# Volvo Seats



## mikerd4 (Oct 27, 2006)

My wifes V50 has the R Design Kit and that means it comes with a two tone seats










The seats have become grubby with having 2 young kids so I want to clean it up. Now heres my problem, the seat has two materials, the cream bit its not leather (at least I dont think it is) and the grey part Im not sure at all.

HAs anyon experienced these seats before and what have you used to get them back in to good condition?


----------



## captaintomo (Nov 20, 2014)

It is real leather and the grey part is whats called T-Tec.


----------



## Johnny Kebab (Apr 3, 2010)

I have the same problem in my V50, the seats look awful really quickly!

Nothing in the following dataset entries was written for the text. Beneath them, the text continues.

(* ===== verification/PodManager.v ===== *)
(** * The node's pod manager (src/internal/spawnlet/manager.go, adopt.go)

    A pod is built in a fixed order — mounts, secrets and artifacts, the sidecar, the network and
    its egress floor, the image, the untrusted agent, the journal's watchers — torn down by one
    routine, suspended through a gate that saves its mounts first, and rebuilt in memory when the
    node comes back to a pod that is still running. *)

From S2P Require Import Prelude GoLib Paths Database Sagas PodStore PodEnv.
Open Scope Z_scope.

Section Manager.
Context (cfg : ManagerConfig).

Definition egressEnforced : bool :=
  if EgressFloorForceOff cfg then false else String.eqb (NodeClass cfg) "cloud" || EgressEnforce cfg.
Definition agentRootUID : Z :=
  if String.eqb (UsernsMode cfg) "remap" then UsernsRemapBase cfg
  else if String.eqb (UsernsMode cfg) "native" then 0 else -1.
Definition useRootMaterializer : bool := String.eqb (UsernsMode cfg) "remap" && has_rootMaterializer cfg.
Definition CapDropAll : bool := negb (String.eqb (UsernsMode cfg) "remap" || String.eqb (UsernsMode cfg) "native").
Definition rootfsProducerRuntime : string := first_of (ContainerRuntime cfg) "docker".
Definition floor_rules (ip : string) : list (list string) := Rules ip (EgressAllowCIDRs cfg).
Definition resources : Resources := mkResources (Z.shiftl (MemLimitMB cfg) 20) (NanoCPUs cfg) (PidsLimit cfg).
Definition secretsDir (id : string) : string := Join (SecretsRoot cfg) id.
Definition artifactsDir (id : string) : string := Join (ArtifactsRoot cfg) id.
Definition gitEnvDirFor (id : string) : string := Join (GitEnvRoot cfg) id.

(** ** Mounts *)

(** [finalizeMountDirs]: whether every mount was put away. *)
Definition finalize_one (f : MountFinalizer) : saga bool :=
  synced ← (if String.eqb (mf_SyncFrom f) "" then mret (Ok tt) else ask (Sync_mount (mf_SyncFrom f) (mf_HostDir f)));
  match synced with
  | Err _ => mret false
  | Ok _ =>
      r ← ask (Finalize (default ScratchBackend (mf_Backend f)) (mf_HostDir f));
      match r with
      | Err _ => mret false
      | Ok _ => (if String.eqb (mf_CleanupDir f) "" then mret tt else ignore (ask (Finalize ScratchBackend (mf_CleanupDir f))));;
                mret true
      end
  end.
Definition finalize_dir (dir : string) : saga bool :=
  r ← ask (Finalize ScratchBackend dir); mret (is_ok r).
Fixpoint all_of {A} (f : A -> saga bool) (l : list A) : saga bool :=
  match l with
  | [] => mret true
  | a :: l => b ← f a; b' ← all_of f l; mret (b && b')
  end.
Definition finalizeMountDirs (mountDirs : list string) (finalizers : list MountFinalizer) : handler unit :=
  b ← match finalizers with
      | [] => all_of finalize_dir mountDirs
      | _ => all_of finalize_one finalizers
      end;
  mret (if b : bool then Ok tt else Err (Failure "finalize mounts")).

(** What the mounts of a pod amount to, as they are prepared one by one. *)
Record mount_table := mkTable {
  mountDirs : list string; mountFinalizers : list MountFinalizer; journalMounts : list JournalMount; mounts : list Mount }.
Definition finalizeAll (t : mount_table) : saga unit := ignore (finalizeMountDirs (mountDirs t) (mountFinalizers t)).

(** A journaled mount comes back from the manifest pinned at the last suspend; a failure leaves the
    seeded directory. *)
Definition restore_mount (id : string) (jrec : option journalRecord) (jm : JournalMount) (restoreDir : string) : saga unit :=
  match jrec with
  | None => mret tt
  | Some rec =>
      match jr_Manifests rec !! jm_Name jm with
      | None => mret tt
      | Some pin =>
          ask (Progress "restoring_snapshot" ("restoring " +:+ jm_Name jm) "restore-snapshot");;
          restore ← (if is_sealed (jm_Class jm) && has_journalKeys cfg
                     then r ← ask (Wait_delivered id); mret (is_ok r) else mret true);
          if restore : bool then
            r ← ask (Restore_generation id (jr_Generation rec) (jm_Name jm) pin restoreDir);
            match r with
            | Err _ => mret tt
            | Ok _ => ignore (ask (Normalize_ownership restoreDir (if useRootMaterializer then -1 else agentRootUID)))
            end
          else mret tt
      end
  end.
Definition journal_mount (id : string) (jrec : option journalRecord) (jm : JournalMount) (restoreDir : string)
    : saga (list JournalMount) :=
  if has_journal cfg && Journaled (jm_Class jm) then
    (if is_sealed (jm_Class jm) && has_journalKeys cfg then ask (Mark_owner_sealed id) else mret tt);;
    restore_mount id jrec jm restoreDir;;
    mret [jm]
  else mret [].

Looking with interest on this thread. 

JK


----------



## captaintomo (Nov 20, 2014)

Best i've found is using a steamer a couple inches away to warm it up then hit it with some degreaser and agitate with a cloth or a brush. Then i use some sonax leather conditioner to finish off. 

I know what you mean though, it really does get grubby and tends to stay that way. I've never got the bases perfect but the seat backs are in good nick.


----------



## mikerd4 (Oct 27, 2006)

Well theres something I never knew, I thought it was synthetic leather. 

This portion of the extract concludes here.